This study develops a space-time autoregressive moving average (STARMA) model for South Africa, modelling time histories of spatially located data. The central question is the relevance of space in the modelling process, i.e., does space matter? This is an interesting question since time series methodologies such as autoregressive integrated moving average (ARIMA) generally exclude space, only focusing on time. The study applies the STARMA methodology within the South African context focusing on the monthly median night-time light intensity of the 234 municipalities from 2013 to 2022. The results propose that it is indeed possible to include space in the modelling process and that the inclusion of space in the modelling process does matter.
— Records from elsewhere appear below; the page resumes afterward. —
Lemma redis_op_runs r op :
  redis_wf prefix r -> valid_op op = true -> redis_op r op = Some (redis_run_op r op).
Proof.
  intros Hwf Hv.
  destruct op as [k d o now ttl why|ts o now ttl why|l now ttl|ls now ttl|k d rec now why
    |l ok now why e|ls ok now why e]; cbn [redis_op redis_run_op run_op valid_op] in *.
  - destruct (redis_begin_refines prefix r k d o now ttl why Hwf Hv) as (? & ? & Heq & _).
    unfold redis_run_op. simpl. by rewrite Heq.
  - destruct (redis_begin_group_refines prefix r ts o now ttl why Hwf Hv) as (? & ? & Heq & _).
    unfold redis_run_op. simpl. by rewrite Heq.
  - destruct (redis_renew_refines prefix r l now ttl Hwf Hv) as (? & ? & Heq & _).
    unfold redis_run_op. simpl. by rewrite Heq.
  - apply one_owner_spec in Hv as (Hne & o & Ho & Hls).
    destruct (redis_renew_group_refines prefix r ls o now ttl Hwf Ho Hls) as (? & ? & Heq & _).
    unfold redis_run_op. simpl. by rewrite Heq.
  - destruct (redis_record_refines prefix r k d rec now why Hwf) as (? & ? & Heq & _).
    unfold redis_run_op. simpl. by rewrite Heq.
  - destruct (redis_finish_refines prefix r l ok now why e Hwf Hv) as (? & ? & Heq & _).
    unfold redis_run_op. simpl. by rewrite Heq.
  - apply one_owner_spec in Hv as (Hne & o & Ho & Hls).
    destruct (redis_finish_group_refines prefix r ls o ok now why e Hwf Ho Hne Hls)
      as (? & ? & Heq & _).
    unfold redis_run_op. simpl. by rewrite Heq.
Qed.

Lemma redis_ops_run r ops :
  redis_wf prefix r -> all_valid ops ->
  redis_ops r ops = Some (redis_run_ops r ops) /\ redis_wf prefix (redis_run_ops r ops).
Proof.
  intros Hwf Hops. revert r Hwf. induction Hops as [|op ops Hv _ IH]; intros r Hwf; [done|].
  simpl. rewrite redis_op_runs by done. simpl. apply IH.
  by apply (run_op_cells (HS := redis_fenced prefix sha256_hex)).
Qed.

Lemma empty_keys_wf r : (forall k, hgetall r k = ∅) -> redis_wf prefix r.
Proof.
  intros He n. unfold redis_hash. rewrite He. split.
  - exists 0. by right.
  - exists 0. by right.
  - exists 0. by right.
  - done.
Qed.
End RedisHistories.

(** ** Two stores that implement the interface agree *)

Section Agreement.
Context {S T : Type} `{HS : FencedStore S} `{HT : FencedStore T}.
Implicit Types (op : StoreOp).

(** The leases an operation grants; [Some []] for a plain acceptance. *)
Definition op_outcome {U} `{!LifecycleStore U} (u : U) op : option (list BundleTransitionLease) :=
  match op with
  | OpBegin n d o now ttl why =>
      (fun l => [l]) <$> attempt_lease (store_begin u n d o now ttl why).1
  | OpBeginGroup ts o now ttl why =>
      match (store_begin_group u ts o now ttl why).1 with Ok g => group_lease g | Err _ => None end
  | OpRenew l now ttl => if (store_renew u l now ttl).1 then Some [] else None
  | OpRenewGroup ls now ttl => if (store_renew_group u ls now ttl).1 then Some [] else None
  | OpRecord n d r now why => if (store_record_recovery u n d r now why).1 then Some [] else None
  | OpFinish l ok now why e => if (store_finish u l ok now why e).1 then Some [] else None
  | OpFinishGroup ls ok now why e =>
      if (store_finish_group u ls ok now why e).1 then Some [] else None
  end.

Fixpoint outcomes {U} `{!LifecycleStore U} (u : U) (ops : list StoreOp)
    : list (option (list BundleTransitionLease)) :=
  match ops with
  | [] => []
  | op :: ops' => op_outcome u op :: outcomes (run_op u op) ops'
  end.

Lemma stepped_agree o cs cs' ds ds' k :
  (forall n, cs n = ds n) -> stepped o cs cs' k -> stepped o ds ds' k -> forall n, cs' n = ds' n.
Proof. intros Heq. destruct o; simpl; intros H1 H2 n; rewrite H1, H2; by rewrite ?Heq. Qed.

Lemma all_hold_agree ls now cs ds :
  (forall n, cs n = ds n) -> all_hold ls now cs = all_hold ls now ds.
Proof. intros Heq. unfold all_hold. induction ls; simpl; [done|]. by rewrite Heq, IHls. Qed.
Based on the results obtained, it is evident that the STARMA model outperformed the ARIMA model. In this context, the findings demonstrate that spatial information contributes significantly to improving predictions, particularly for geospatially distributed data over extended periods. This enhancement underscores the importance of accounting for spatial dependencies, which are often overlooked in traditional econometric or ARIMA models. Space does seem to matter.

Suggested Citation

  • C. E. Coetzee & E. P. J. Kleynhans, 2025. "Does space matter? – a space-time model for night-time light intensity for South Africa," Studies in Economics and Econometrics, Taylor & Francis Journals, vol. 49(2), pages 141-157, April.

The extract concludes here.